Figure 1. What I wonder is the difference between the classes “Membership” and “Post”, e.g. membership has a property for its duration time:Interval, but wouldn’t a Post as well have a temporal aspect.
> You have updated to Figures so this comment is now obsolete. The former Figure 1 depicting W3C The Organization Ontology is now removed from your article and available via the footnote, which is all fine now.

2.4.
I would add some of the explanation e.g. “("Diavgeia" ..., “Nomothesia” ...)” as footnotes and not in the middle of the chapter (although now all the current footnotes provide links to related websites).
> Well maybe it’s only me, but somehow I find these parts a little bit hard to read

4.3. d2kg
The classes person:Person and foaf:Agent are both for modeling people. Could you explain in more detail the difference between the two of these, e.g. why can’t they be merged into a common class?
> The design choices of the ontology are well-founded

4.3.1
Chapters 4.3.1–4.4. provide good and detailed introduction to the classes and properties in the ontology.

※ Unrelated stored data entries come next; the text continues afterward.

(* ===== verification/HarnessExamples.v ===== *)
(** * Load runs and control planes in the small

    The theorems of the gap ledger, of the harness and of its control client on
    concrete runs, and runs that show what the code does where its comments say
    otherwise. *)

From S2P Require Import Prelude PyStruct PyText PyFloat PyJson PyWire PyArith GapLedger LedgerTheorems Replication Correlator Spatial AgentControl Evidence Roster RosterTheorems Depth Breadth CensusTheorems DepthTheorems Orchestrator OrchestratorTheorems ServerControl ServerControlTheorems.

#[local] Open Scope Z_scope.

Definition ms (n : Z) : Z := n * 1000000.

Definition sample_series (name : string) (inst : Z) (arrivals : list (Z * Z)) : ClientSeries :=
  mkSeries (str name) inst 0 (ms 2000) ((λ '(t, tick), mkFrame (ms t) tick tick) <$> arrivals).

Definition stalled : list ClientSeries :=
  [sample_series "a" 0 [(50, 1); (100, 2); (500, 3); (550, 4)];
   sample_series "b" 0 [(60, 1); (110, 2); (520, 3); (900, 4)];
   sample_series "c" 1 [(300, 7); (350, 8)]].

Definition cluster_summary (r : GapClusterRecord) : Z * Z * Z * Z * list Z :=
  (gc_instance_index r, gc_start_ns r / 1000000, gc_end_ns r / 1000000, gc_participants r, gc_first_ticks r).

(** The stalls from 100 and 110 ms overlap; the one from 520 ms starts within
    the tolerance of their end. *)
Lemma stalled_clusters :
  (rs ← cluster_gaps stalled GAP_THRESHOLD_MS _CLUSTER_TOLERANCE_MS; Ok (map cluster_summary rs)) =
  Ok [(0, 100, 900, 2, [3; 4]); (1, 0, 300, 1, [7])].
Proof. vm_compute. reflexivity. Qed.

Lemma cluster_gaps_linkage_witness : ∃ rss, cluster_gaps stalled GAP_THRESHOLD_MS _CLUSTER_TOLERANCE_MS = Ok (concat rss) ∧
    Forall2 (instance_linkage GAP_THRESHOLD_MS (fmul _CLUSTER_TOLERANCE_MS MILLION) (fmul _CATCHUP_WINDOW_MS MILLION)) (instances stalled) rss ∧
    (∀ i entries, (i, entries) ∈ instances stalled → entries = filter (λ s, se_instance_index s = i) stalled).
Proof.
  apply cluster_gaps_linkage.
  repeat constructor.
Defined.

Lemma percentile_nearest_rank_witness :
  ∃ v, v ∈ [3; 5; 5; 9] ∧ _percentile [3; 5; 5; 9] 95 = to_float v ∧
    95 * Z.of_nat (length [3; 5; 5; 9]) ≤ 100 * Z.of_nat (length (filter (λ x, x ≤ v) [3; 5; 5; 9])) ∧
    100 * Z.of_nat (length (filter (λ x, x < v) [3; 5; 5; 9])) < 95 * Z.of_nat (length [3; 5; 5; 9]).
Proof. apply percentile_nearest_rank; [done|reflexivity|lia]. Defined.

(** ** Control plane *)

Definition ascii (s : string) : bytes := match latin1_encode (str s) with Ok b => b | Err _ => [] end.
Definition no_text (_ : exn) : pystr := [].

Definition brief : reply := mkReply 200 (ascii "HTTP/1.1 200 OK" ++ [x0d; x0a]) [ascii "Content-Length: 2" ++ [x0d; x0a]] (ascii "{}").
Definition peer (seg : list reply) : option conn := Some (mkConn (concat (reply_bytes <$> seg)) Eof false false []).
Definition two_connections : control := mkControl (str "localhost") 80 None [peer [brief; brief]; peer [brief]] [].
Definition health_get : request := mkRequest (str "GET") (str "/health") (str "*/*") None None.

(** Three requests over two connections, the first closed after two replies. *)
Lemma control_requests_exact_witness :
  snd (requests no_text (replicate 3 health_get) two_connections) = Ok [(200, ascii "{}"); (200, ascii "{}"); (200, ascii "{}")].
Proof.
  apply (control_requests_exact no_text two_connections (replicate 3 health_get) [[brief; brief]; [brief]]).
  - reflexivity.
  - repeat constructor; (eexists; split; [reflexivity|]; split; [by repeat split|discriminate]).
  - apply Forall_forall. intros r Hr. assert (r = brief) as -> by set_solver. split; try reflexivity.
    + exists (ascii "HTTP/1.1 200 OK" ++ [x0d]). split; [reflexivity|]. split; [|apply Nat.leb_le; vm_compute; reflexivity].
      rewrite list_elem_of_In. intros H. vm_compute in H. intuition discriminate.
    + repeat constructor.
      * exists (ascii "Content-Length: 2" ++ [x0d]). split; [reflexivity|]. split; [|apply Nat.leb_le; vm_compute; reflexivity].
        rewrite list_elem_of_In. intros H. vm_compute in H. intuition discriminate.
      * intros H. unfold blank in H. rewrite list_elem_of_In in H. vm_compute in H. intuition discriminate.
    + vm_compute. discriminate.
  - reflexivity.
  - repeat constructor; eexists; reflexivity.
Defined.

(** A malformed reply to the retried request is reported, but its connection is kept: the next request is answered with what was left on it. *)
Definition stale : reply := mkReply 503 (ascii "HTTP/1.1 503 Stale" ++ [x0d; x0a]) [ascii "Content-Length: 2" ++ [x0d; x0a]] (ascii "[]").
Definition garbled : control :=
  mkControl (str "localhost") 80 None
    [peer []; Some (mkConn (ascii "garbage" ++ [x0d; x0a] ++ reply_bytes stale) Eof false false []); peer [brief]] [].

Lemma retry_leaves_stale :
  let '(c, r) := issue no_text health_get garbled in
  match r with Err (ServerControlError _) => true | _ => false end = true ∧ snd (issue no_text health_get c) = Ok (503, ascii "[]").
Proof. vm_compute. by split. Qed.

(** ** Paged reads *)

Definition forty_actors : list Actor := (λ i, mkActor i (i * 1000) 0 0 0 0 0 0 0 0) <$> seqZ 1 40.
Definition forty_bindings : list (Z * Z) * Z * Z := ((λ i, (100 + i, i)) <$> seqZ 1 40, 0, 0).
Definition direct_get (path : pystr) : M unit json_dict := λ w,
  (w, match serve (get_routes (λ _, None) forty_actors forty_bindings) path with
      | Ok (200, JObj body) => Ok body
      | Ok _ => Err (ServerControlError [])
      | Err e => Err e
      end).

Lemma paged_reads_complete_witness :
  snd (roster_positions direct_get no_text 2 tt) = Ok (positions_of forty_actors ∅) ∧
  snd (principal_bindings direct_get no_text 2 tt) = Ok (list_to_map forty_bindings.1.1).
Proof.
  destruct (paged_reads_complete direct_get no_text forty_actors (λ _, None) forty_bindings tt tt) as [H1 H2].
  - intros path w body Hr. exists w. unfold direct_get. rewrite Hr. reflexivity.
  - vm_compute. reflexivity.
  - vm_compute. reflexivity.
  - split; [exact H1|]. rewrite decide_True in H2; [exact H2|]. apply (bool_decide_unpack _). vm_compute. exact I.
Defined.

(** ** Census and depth *)

Definition status_ready : ClientStatus := mkStatus true 2 0 0 0 0.
Definition ids_of_frame (_ : Z) (payload : bytes) : list Z := byte_to_Z <$> payload.

(** A sealed window whose frames are a second apart, or one with a gap of three. *)
Definition window_with (frames : list retained) : option WindowSnapshot := Some (mkSnapshot frames (Some 10) (Some 9000000000) false (Some ids_of_frame)).
Definition steady : option WindowSnapshot := window_with [(1000000000, 5, [x01; x02]); (2000000000, 5, [x03])].
Definition broken : option WindowSnapshot := window_with [(1000000000, 5, [x01; x02]); (4000000000, 5, [x03])].
Definition thin : option WindowSnapshot := window_with [(1000000000, 5, [x01])].

Definition seen_as (w : option WindowSnapshot) : _ClientEvidence := mkClientEvidence status_ready w [] (Some 1000000000) 2.
Definition cohort : gmap pystr _ClientEvidence :=
  {[str "a" := seen_as steady; str "b" := seen_as broken; str "c" := seen_as thin; str "d" := seen_as None; str "e" := seen_as steady]}.

Definition member_of (name : string) (actor instance : Z) : ClientRecord := mkRecord (str name) 100 true false actor 1 2 5 instance 10 20.
Definition five_records : list ClientRecord :=
  [member_of "a" 1 0; member_of "b" 2 1; member_of "c" 3 0; member_of "d" 4 1; member_of "e" 5 0].

(** All bound, the last one isolated. *)
Definition five_rows : list BreadthRow :=
  (λ rec, isolate_row (bool_decide (cr_name rec = str "e")) (bind_row false (fresh_row rec))) <$> five_records.

Lemma census_exact_witness :
  (∃ c, finish_breadth (E := frozen cohort) five_records five_rows 2 true true = Ok c ∧
    pooled_spec (E := frozen cohort) 2 five_records five_rows true c ∧ instances_spec five_records c) ∧
  (∃ c, finish_breadth (E := frozen cohort) five_records five_rows 2 false true = Ok c ∧
    plain_spec (E := frozen cohort) 2 five_records c ∧ instances_spec five_records c).
Proof.
  apply (census_exact (E := frozen cohort) 2 five_records five_rows true).
  - reflexivity.
  - apply (bool_decide_unpack _). vm_compute. exact I.
  - repeat (apply Forall_cons; split; [split; [|split]; eexists; vm_compute; reflexivity|]). constructor.
  - repeat constructor.
  - vm_compute. reflexivity.
Defined.

(** One client proves the bar, one stalls, one is sparse and one never opened; the isolated one saw the bar, which the verdict reports. *)
Lemma five_census :
  match finish_breadth (E := frozen cohort) five_records five_rows 2 true true with
  | Ok c => (bc_eligible_clients c, bc_selected_count c, bc_stalled_clients c, bc_sparse_clients c, bc_never_opened_clients c,
             bool_decide (bc_violation c = None), bc_instance_index <$> bc_instances c)
  | Err _ => (None, 0, 0, 0, 0, true, [])
  end = (Some 4, 1, 1, 1, 1, false, [Some 0; Some 1]).
Proof. vm_compute. reflexivity. Qed.

(** Ticks three and four were applied between two echoes, and one echo repeats. *)
Definition echoed : ClientSeries := mkSeries (str "a") 0 0 1000 [mkFrame 100 1 1; mkFrame 200 2 2; mkFrame 300 5 5; mkFrame 400 5 5].

Lemma histogram_exact_witness :
  ∃ h, echo_delta_histogram [echoed] = Ok h ∧ eh_frames h = 4 ∧
    eh_delta1 h + eh_delta2 h + eh_delta3_5 h + eh_delta6_20 h + eh_delta21_plus h + eh_regressed h = eh_frames h - 1 ∧
    eh_regressed h = 1 ∧ eh_missing_implied h = 2.
Proof.
  destruct (histogram_exact [echoed]) as (h & H1 & H2 & H3 & H4 & H5); [repeat constructor|].
  exists h. split; [exact H1|]. split; [exact H2|]. split; [exact H3|]. split; [exact H4|].
  rewrite H5; [vm_compute; reflexivity|]. repeat constructor; vm_compute; discriminate.
Defined.

(** An echo of actor 1, and a client that submitted five inputs of which the counter certifies three. *)
Definition echo (ts tick seq : Z) : ClientEvent :=
  mkClientEvent ts ACTOR_STATE_TYPE 0 (match encode_actor_state (mkView 1 0 0 0 0 0 0 tick seq 0) with Ok b => b | Err _ => [] end).
Definition echoing : gmap pystr _ClientEvidence :=
  {[str "a" := mkClientEvidence status_ready steady [echo 11 1 4; echo 15 3 6; echo 2000000000 4 7] None 3]}.

(** Two and a half seconds of drain. *)
Definition DRAIN : double := double_of_decimal false 25 (-1).

Lemma depth_exact_witness :
  ∃ outs, collect_depth_metrics (E := frozen echoing) [member_of "a" 1 0] DRAIN = Ok (5, sum_of dr_observed outs.*1, outs.*2, outs.*1) ∧
    Forall2 (depth_spec (E := frozen echoing) 2500000000) [member_of "a" 1 0] outs.
Proof.
  apply (depth_exact (E := frozen echoing) DRAIN 2500000000 [member_of "a" 1 0]).
  - vm_compute. reflexivity.
  - apply Forall_cons. split; [eexists; vm_compute; reflexivity|]. constructor.
Defined.

Lemma echoing_row :
  match collect_depth_metrics (E := frozen echoing) [member_of "a" 1 0] DRAIN with
  | Ok (_, _, series, rows) => ((λ r, (dr_observed r, dr_certified_missing r)) <$> rows, (λ s, zlen (se_frames s)) <$> series)
  | Err _ => ([], [])
  end = ([(3, 2)], [2]).
Proof. vm_compute. reflexivity. Qed.

(** A spread of one probe over a longer body divides by zero; two probes take its ends. *)
Lemma spread_of_one :
  select_spread_probe_indices 34 32 1 = Err ZeroDivisionError ∧ select_spread_probe_indices 33 32 1 = Ok [32] ∧
  select_spread_probe_indices 1000 32 2 = Ok [32; 999].
Proof. vm_compute. by repeat split. Qed.

(** ** Orchestrator *)

Definition object (id : Z) : event_object := (id, mkClientEvent id 7 0 []).

(** Two rounds of two clients with histories of two and of three events; one object's identity comes back once nothing holds it. *)
Definition two_rounds : list (list turn) :=
  [[(str "a", 100, [object 1; object 2]); (str "b", 101, [object 3])]; [(str "a", 200, [object 4]); (str "b", 201, [object 5; object 1; object 6; object 7])]].
Definition history_size (name : pystr) : nat := if decide (name = str "a") then 2 else 3.

Definition empty_correlator : EventCorrelator := mkCorrelator 1000 [] [] 0.

Lemma ingest_exactly_once_witness :
  ingest_rounds history_size ∅ ∅ empty_correlator two_rounds = (foldl (feed history_size) empty_correlator (concat two_rounds), Ok tt).
Proof.
  apply (ingest_exactly_once history_size two_rounds empty_correlator); [intros name; unfold history_size; case_decide; lia|].
  repeat split; intros x Hx; vm_compute in Hx; try discriminate; injection Hx as <-; rewrite list_elem_of_In; vm_compute; intuition discriminate.
Defined.

(** ** Correlator *)

(** A command and the server's record of it, which arrives as text, and one too old for the window of 30 seconds. *)
Definition HALF_MINUTE : double := double_of_decimal false 30 0.
Definition correlating : list operation :=
  [OpClient 100 (str "a") (mkClientEvent 50 7 9 []); OpServer 200 (str "server") 210 [(str "correlation_id", JStr (str "9")); (str "type_id", JInt 8)];
   OpClientBatch 31000000000 (str "b") [mkClientEvent 40 7 3 []; mkClientEvent 30000000000 7 9 []]; OpEvict 31000000001].

Lemma correlator_refines_witness :
  match correlator_init HALF_MINUTE with
  | Ok s0 => let '(s, rs) := run_ops correlating s0 in
      answers s (foldl (spec_perform (_window_ns s0)) [] correlating) ∧ rs = replicate (length correlating) (Ok tt)
  | Err _ => False
  end.
Proof.
  apply (correlator_refines HALF_MINUTE (mkCorrelator 30000000000 [] [] 0) correlating).
  - vm_compute. reflexivity.
  - repeat constructor.
Defined.

(** Only the last event is left. *)
Lemma correlating_left :
  (λ e, (source e, ts_mono_ns e)) <$> find_by_correlation 9 (run_ops correlating (mkCorrelator 30000000000 [] [] 0)).1 = [(str "b", 30000000000)].
Proof. vm_compute. reflexivity. Qed.

(** With a full history the cursor of a wait stands at its end: an event that arrives, and turns the oldest out, is never returned. *)
Definition message (type_id : Z) : ClientEvent := mkClientEvent 0 type_id 0 [].

Lemma full_history_waits :
  let full := [message 1; message 1; message 1] in
  let turned := [message 1; message 1; message 9] in
  let '(cursor, _) := wait_for_event 9 0 [(full, true)] in wait_for_event 9 cursor [(turned, false); (turned, true)] = (3, None).
Proof. reflexivity. Qed.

However I wonder if some part of these subsections would be more informative if they were in a format of e.g. Tables instead of body text?
> Figure 4 is updated, now focusing on the essential details

6.1.
> Previously very short subchapter 6.1. Debugging is now explained in more detail.
> In earlier review I suggested cropping the previous Figure 11 (Debugging in Protégé) more tightly. Leaving it completely out of the article was maybe an even better decision.
The related GitHub repositories are well organized and introduced in great detail in the README files.

General evaluation: Accept